→ **Aim of the task**: Among the records below, find the line that has "End TwoVersions."; from there, give the lines again exactly, and stop after the line that has "rewrite Hd in *.".

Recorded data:
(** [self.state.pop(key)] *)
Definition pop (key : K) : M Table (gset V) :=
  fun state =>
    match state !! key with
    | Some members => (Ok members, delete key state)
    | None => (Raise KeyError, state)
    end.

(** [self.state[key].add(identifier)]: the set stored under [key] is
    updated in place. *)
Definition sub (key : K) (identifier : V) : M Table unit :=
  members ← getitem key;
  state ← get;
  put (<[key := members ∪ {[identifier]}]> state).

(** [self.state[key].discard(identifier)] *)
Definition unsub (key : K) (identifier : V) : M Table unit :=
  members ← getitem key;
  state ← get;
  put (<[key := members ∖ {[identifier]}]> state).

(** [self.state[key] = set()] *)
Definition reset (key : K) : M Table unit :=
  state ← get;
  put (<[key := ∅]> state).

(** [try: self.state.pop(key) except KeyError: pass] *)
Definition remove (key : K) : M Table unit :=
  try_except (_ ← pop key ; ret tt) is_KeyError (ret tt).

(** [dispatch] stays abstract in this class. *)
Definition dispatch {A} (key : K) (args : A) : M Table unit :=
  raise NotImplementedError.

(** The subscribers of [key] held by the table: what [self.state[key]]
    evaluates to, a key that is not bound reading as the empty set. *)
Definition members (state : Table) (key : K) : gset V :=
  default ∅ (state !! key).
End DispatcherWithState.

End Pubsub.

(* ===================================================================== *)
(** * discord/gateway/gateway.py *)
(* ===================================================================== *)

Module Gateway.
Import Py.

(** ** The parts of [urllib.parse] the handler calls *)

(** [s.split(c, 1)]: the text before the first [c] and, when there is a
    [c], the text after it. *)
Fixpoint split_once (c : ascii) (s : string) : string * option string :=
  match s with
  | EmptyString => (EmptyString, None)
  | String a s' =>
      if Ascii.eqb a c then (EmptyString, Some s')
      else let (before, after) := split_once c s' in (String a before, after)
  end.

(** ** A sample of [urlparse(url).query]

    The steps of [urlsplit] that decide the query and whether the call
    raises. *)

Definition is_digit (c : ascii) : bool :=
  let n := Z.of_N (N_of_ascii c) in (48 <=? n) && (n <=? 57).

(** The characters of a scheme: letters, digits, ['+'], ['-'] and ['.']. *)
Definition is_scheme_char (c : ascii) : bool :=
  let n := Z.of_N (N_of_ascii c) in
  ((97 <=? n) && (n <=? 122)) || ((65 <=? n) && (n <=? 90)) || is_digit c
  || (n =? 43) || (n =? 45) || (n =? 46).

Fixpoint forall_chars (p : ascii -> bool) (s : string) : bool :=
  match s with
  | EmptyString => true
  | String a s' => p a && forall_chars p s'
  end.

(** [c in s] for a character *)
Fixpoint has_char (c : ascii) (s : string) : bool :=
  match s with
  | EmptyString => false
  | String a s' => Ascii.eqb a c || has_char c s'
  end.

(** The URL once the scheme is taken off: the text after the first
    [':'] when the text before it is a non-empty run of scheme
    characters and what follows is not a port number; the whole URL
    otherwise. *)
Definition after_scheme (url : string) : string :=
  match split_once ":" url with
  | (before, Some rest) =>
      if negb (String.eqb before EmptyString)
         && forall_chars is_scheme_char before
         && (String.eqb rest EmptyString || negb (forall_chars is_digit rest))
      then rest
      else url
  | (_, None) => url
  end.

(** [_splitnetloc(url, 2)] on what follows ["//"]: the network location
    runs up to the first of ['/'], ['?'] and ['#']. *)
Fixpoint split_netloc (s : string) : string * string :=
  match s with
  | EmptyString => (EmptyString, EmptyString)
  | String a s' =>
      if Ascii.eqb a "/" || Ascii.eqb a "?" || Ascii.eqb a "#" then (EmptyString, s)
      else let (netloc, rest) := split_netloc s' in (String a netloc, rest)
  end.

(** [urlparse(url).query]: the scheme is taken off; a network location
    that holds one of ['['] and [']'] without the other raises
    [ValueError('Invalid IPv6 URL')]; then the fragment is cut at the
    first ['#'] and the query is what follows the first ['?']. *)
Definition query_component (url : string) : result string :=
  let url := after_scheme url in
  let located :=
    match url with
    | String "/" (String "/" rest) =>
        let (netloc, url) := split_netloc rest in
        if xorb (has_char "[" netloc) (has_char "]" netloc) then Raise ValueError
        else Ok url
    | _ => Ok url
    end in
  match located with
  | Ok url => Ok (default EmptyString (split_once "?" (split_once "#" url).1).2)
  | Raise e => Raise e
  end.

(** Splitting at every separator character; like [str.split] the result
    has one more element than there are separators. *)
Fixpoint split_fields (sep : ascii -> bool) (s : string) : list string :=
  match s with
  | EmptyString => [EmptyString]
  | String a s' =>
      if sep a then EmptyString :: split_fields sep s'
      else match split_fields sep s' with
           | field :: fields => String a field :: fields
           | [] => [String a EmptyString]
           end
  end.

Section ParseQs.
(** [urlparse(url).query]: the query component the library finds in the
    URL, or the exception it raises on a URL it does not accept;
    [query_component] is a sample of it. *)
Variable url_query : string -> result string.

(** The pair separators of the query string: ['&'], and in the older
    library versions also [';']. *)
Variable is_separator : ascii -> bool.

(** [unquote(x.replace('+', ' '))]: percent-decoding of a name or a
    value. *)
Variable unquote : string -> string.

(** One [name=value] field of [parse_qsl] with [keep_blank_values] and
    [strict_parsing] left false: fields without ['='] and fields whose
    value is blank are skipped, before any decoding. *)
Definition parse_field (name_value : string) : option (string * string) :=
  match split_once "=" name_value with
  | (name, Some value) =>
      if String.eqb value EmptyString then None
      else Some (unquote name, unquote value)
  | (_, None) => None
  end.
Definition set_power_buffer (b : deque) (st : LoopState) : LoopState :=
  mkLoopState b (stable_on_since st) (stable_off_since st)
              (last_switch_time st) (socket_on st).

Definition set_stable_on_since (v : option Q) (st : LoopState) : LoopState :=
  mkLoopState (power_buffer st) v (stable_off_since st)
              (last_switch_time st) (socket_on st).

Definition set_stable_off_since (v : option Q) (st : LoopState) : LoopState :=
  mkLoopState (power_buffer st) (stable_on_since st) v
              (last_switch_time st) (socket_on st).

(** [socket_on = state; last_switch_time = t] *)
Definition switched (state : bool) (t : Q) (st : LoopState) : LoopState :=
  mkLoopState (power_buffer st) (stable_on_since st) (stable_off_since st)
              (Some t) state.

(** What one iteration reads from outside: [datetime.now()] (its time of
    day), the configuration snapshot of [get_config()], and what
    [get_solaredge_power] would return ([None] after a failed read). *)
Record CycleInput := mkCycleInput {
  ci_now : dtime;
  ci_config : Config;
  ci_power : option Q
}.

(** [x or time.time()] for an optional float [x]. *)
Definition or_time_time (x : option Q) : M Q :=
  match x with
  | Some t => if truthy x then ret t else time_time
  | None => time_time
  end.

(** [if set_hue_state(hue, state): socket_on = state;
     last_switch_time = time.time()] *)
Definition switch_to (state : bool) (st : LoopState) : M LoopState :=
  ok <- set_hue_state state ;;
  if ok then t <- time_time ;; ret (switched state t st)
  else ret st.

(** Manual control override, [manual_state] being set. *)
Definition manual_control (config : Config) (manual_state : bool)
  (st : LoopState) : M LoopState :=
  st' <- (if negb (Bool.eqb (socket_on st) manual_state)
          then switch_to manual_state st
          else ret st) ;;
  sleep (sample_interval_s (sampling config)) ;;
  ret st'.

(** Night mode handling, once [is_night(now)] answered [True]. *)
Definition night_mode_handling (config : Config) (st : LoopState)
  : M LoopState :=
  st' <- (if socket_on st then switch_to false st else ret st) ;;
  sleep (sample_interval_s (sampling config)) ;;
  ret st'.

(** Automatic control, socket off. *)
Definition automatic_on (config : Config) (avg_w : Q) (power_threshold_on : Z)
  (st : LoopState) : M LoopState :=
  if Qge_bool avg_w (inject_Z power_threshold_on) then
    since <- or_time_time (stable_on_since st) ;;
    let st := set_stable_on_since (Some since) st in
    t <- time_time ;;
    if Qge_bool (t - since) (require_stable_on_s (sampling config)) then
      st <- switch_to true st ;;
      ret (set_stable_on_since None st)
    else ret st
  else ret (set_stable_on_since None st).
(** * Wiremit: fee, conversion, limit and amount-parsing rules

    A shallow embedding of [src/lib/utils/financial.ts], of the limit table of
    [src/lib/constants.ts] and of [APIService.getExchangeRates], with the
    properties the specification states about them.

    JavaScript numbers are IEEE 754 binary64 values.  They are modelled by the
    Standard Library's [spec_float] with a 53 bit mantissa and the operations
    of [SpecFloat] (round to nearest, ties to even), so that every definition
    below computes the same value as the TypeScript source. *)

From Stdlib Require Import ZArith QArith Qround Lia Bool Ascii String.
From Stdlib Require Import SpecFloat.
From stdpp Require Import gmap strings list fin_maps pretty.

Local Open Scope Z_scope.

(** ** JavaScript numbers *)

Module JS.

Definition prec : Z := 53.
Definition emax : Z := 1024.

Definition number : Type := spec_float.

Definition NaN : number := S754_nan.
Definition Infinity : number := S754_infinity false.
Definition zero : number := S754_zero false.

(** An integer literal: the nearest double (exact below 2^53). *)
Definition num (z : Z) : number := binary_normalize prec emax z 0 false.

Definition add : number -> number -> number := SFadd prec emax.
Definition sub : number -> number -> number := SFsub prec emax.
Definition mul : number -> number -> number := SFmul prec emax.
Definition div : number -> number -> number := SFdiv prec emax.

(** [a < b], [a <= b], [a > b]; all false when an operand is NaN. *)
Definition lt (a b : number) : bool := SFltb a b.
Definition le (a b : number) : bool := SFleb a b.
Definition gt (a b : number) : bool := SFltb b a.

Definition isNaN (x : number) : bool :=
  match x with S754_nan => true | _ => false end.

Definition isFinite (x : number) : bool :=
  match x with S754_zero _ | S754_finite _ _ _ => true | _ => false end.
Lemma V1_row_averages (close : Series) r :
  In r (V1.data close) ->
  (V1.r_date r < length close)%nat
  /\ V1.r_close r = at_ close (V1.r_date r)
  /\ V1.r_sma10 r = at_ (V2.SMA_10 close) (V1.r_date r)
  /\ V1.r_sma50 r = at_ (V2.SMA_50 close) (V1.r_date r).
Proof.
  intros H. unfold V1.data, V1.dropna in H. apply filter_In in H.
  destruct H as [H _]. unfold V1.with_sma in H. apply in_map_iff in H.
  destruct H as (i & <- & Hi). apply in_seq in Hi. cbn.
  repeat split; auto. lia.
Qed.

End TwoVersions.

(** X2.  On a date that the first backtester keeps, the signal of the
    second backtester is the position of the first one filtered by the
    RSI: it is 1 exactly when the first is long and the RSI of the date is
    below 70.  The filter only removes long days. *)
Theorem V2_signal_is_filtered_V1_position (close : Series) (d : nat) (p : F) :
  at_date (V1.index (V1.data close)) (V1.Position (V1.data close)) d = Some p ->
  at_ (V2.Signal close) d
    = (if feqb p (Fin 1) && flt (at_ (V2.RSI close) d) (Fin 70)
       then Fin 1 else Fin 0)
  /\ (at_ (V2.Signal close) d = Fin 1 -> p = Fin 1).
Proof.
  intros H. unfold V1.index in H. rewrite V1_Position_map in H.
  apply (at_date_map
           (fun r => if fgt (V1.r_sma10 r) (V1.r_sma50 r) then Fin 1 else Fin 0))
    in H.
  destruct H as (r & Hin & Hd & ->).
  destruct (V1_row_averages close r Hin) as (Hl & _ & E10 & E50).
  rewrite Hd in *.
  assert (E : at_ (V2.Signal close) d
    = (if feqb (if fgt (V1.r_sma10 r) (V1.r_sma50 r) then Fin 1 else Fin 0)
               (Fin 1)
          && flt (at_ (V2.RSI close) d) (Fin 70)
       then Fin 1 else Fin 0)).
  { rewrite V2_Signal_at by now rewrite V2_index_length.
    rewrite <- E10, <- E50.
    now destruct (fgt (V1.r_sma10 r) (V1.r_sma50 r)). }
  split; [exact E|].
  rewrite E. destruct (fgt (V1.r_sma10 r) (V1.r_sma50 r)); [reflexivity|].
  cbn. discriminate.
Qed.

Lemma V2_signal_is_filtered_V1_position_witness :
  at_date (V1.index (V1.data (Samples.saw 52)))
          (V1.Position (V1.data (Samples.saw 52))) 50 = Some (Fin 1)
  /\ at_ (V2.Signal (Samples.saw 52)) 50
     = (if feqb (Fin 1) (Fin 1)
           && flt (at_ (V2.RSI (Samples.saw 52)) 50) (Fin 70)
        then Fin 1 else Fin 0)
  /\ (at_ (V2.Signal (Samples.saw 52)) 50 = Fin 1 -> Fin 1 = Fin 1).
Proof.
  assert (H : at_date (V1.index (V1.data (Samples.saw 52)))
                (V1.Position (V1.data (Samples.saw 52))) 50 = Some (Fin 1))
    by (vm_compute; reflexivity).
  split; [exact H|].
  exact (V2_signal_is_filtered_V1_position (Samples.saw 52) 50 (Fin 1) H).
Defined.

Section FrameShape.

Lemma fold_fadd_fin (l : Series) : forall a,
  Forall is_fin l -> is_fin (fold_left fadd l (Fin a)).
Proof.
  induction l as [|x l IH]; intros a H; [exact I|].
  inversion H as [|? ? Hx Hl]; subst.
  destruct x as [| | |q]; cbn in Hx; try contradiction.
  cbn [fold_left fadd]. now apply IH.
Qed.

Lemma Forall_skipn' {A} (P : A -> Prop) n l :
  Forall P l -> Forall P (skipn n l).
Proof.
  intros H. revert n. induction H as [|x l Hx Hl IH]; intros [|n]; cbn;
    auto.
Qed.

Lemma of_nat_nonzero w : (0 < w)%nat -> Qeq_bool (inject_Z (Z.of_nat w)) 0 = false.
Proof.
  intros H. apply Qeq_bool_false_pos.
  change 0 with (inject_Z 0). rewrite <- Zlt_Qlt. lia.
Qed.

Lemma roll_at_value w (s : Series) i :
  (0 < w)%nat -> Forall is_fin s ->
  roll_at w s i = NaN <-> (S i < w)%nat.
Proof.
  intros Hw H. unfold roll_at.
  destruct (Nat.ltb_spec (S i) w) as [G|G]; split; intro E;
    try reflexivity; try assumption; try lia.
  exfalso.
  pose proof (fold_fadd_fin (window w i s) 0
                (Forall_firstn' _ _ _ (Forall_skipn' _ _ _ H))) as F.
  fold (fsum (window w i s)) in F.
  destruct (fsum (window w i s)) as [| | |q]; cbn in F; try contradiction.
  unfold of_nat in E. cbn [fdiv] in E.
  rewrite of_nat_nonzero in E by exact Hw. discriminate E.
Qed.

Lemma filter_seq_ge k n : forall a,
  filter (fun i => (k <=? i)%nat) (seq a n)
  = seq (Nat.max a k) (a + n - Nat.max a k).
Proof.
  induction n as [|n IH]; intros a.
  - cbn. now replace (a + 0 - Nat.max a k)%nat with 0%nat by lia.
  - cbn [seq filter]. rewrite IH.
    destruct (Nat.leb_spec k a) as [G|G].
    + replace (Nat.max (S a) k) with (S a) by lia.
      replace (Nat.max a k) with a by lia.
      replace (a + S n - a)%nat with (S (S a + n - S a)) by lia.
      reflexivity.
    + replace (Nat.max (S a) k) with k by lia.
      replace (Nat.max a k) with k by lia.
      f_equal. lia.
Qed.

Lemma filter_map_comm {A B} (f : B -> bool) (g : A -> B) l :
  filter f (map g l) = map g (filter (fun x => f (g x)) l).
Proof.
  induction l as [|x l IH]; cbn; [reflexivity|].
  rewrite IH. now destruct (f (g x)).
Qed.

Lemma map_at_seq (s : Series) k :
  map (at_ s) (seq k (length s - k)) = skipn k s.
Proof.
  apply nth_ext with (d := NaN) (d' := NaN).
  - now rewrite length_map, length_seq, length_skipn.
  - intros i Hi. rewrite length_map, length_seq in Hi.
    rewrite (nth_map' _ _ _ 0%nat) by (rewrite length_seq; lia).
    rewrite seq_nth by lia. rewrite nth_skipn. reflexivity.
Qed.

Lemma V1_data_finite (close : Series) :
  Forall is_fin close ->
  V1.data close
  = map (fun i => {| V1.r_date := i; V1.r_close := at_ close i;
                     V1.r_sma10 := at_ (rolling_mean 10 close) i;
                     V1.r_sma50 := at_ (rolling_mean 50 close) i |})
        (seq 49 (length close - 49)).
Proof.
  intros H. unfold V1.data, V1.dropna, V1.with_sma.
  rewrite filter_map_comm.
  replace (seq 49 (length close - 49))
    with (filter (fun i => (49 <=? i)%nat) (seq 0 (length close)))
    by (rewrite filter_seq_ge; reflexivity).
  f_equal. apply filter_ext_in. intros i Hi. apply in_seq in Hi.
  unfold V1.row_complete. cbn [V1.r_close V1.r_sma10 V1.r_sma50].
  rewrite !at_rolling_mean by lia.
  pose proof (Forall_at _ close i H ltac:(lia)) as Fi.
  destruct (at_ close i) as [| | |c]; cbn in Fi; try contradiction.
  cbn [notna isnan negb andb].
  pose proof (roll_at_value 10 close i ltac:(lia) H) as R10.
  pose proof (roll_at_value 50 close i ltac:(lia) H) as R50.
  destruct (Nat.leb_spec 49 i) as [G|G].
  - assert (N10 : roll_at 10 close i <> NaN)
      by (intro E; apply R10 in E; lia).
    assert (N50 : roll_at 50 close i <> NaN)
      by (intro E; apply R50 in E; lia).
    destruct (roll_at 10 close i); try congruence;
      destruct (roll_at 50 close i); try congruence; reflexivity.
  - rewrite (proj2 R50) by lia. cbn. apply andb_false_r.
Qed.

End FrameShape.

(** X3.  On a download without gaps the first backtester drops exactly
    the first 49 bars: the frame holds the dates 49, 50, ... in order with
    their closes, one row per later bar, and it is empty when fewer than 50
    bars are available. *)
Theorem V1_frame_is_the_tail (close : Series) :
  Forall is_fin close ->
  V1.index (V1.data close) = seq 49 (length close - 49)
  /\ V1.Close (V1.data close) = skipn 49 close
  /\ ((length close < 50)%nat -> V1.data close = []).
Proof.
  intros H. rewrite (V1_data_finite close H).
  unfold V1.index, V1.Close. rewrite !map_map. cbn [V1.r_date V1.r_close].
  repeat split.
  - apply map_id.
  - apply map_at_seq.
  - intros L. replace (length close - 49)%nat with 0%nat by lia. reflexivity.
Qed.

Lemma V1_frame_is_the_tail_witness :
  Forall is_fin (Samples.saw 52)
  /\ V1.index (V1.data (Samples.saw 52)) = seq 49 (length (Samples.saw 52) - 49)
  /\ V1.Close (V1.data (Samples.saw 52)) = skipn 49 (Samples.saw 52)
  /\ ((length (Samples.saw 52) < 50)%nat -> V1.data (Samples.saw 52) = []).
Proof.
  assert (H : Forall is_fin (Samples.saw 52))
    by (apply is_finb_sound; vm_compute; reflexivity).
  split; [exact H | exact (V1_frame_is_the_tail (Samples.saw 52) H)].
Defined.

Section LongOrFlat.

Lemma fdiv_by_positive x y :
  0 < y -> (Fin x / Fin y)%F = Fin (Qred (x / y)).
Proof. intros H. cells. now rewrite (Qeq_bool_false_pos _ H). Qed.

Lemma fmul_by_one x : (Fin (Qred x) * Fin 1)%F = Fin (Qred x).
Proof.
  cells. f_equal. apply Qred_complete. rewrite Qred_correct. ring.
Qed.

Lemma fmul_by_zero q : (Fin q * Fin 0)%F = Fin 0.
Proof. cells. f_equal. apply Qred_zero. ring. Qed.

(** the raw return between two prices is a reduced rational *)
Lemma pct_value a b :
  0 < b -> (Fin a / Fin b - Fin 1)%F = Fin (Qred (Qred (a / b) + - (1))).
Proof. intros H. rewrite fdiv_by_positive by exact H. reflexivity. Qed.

→ **Solution below**:
End TwoVersions.

(** X2.  On a date that the first backtester keeps, the signal of the
    second backtester is the position of the first one filtered by the
    RSI: it is 1 exactly when the first is long and the RSI of the date is
    below 70.  The filter only removes long days. *)
Theorem V2_signal_is_filtered_V1_position (close : Series) (d : nat) (p : F) :
  at_date (V1.index (V1.data close)) (V1.Position (V1.data close)) d = Some p ->
  at_ (V2.Signal close) d
    = (if feqb p (Fin 1) && flt (at_ (V2.RSI close) d) (Fin 70)
       then Fin 1 else Fin 0)
  /\ (at_ (V2.Signal close) d = Fin 1 -> p = Fin 1).
Proof.
  intros H. unfold V1.index in H. rewrite V1_Position_map in H.
  apply (at_date_map
           (fun r => if fgt (V1.r_sma10 r) (V1.r_sma50 r) then Fin 1 else Fin 0))
    in H.
  destruct H as (r & Hin & Hd & ->).
  destruct (V1_row_averages close r Hin) as (Hl & _ & E10 & E50).
  rewrite Hd in *.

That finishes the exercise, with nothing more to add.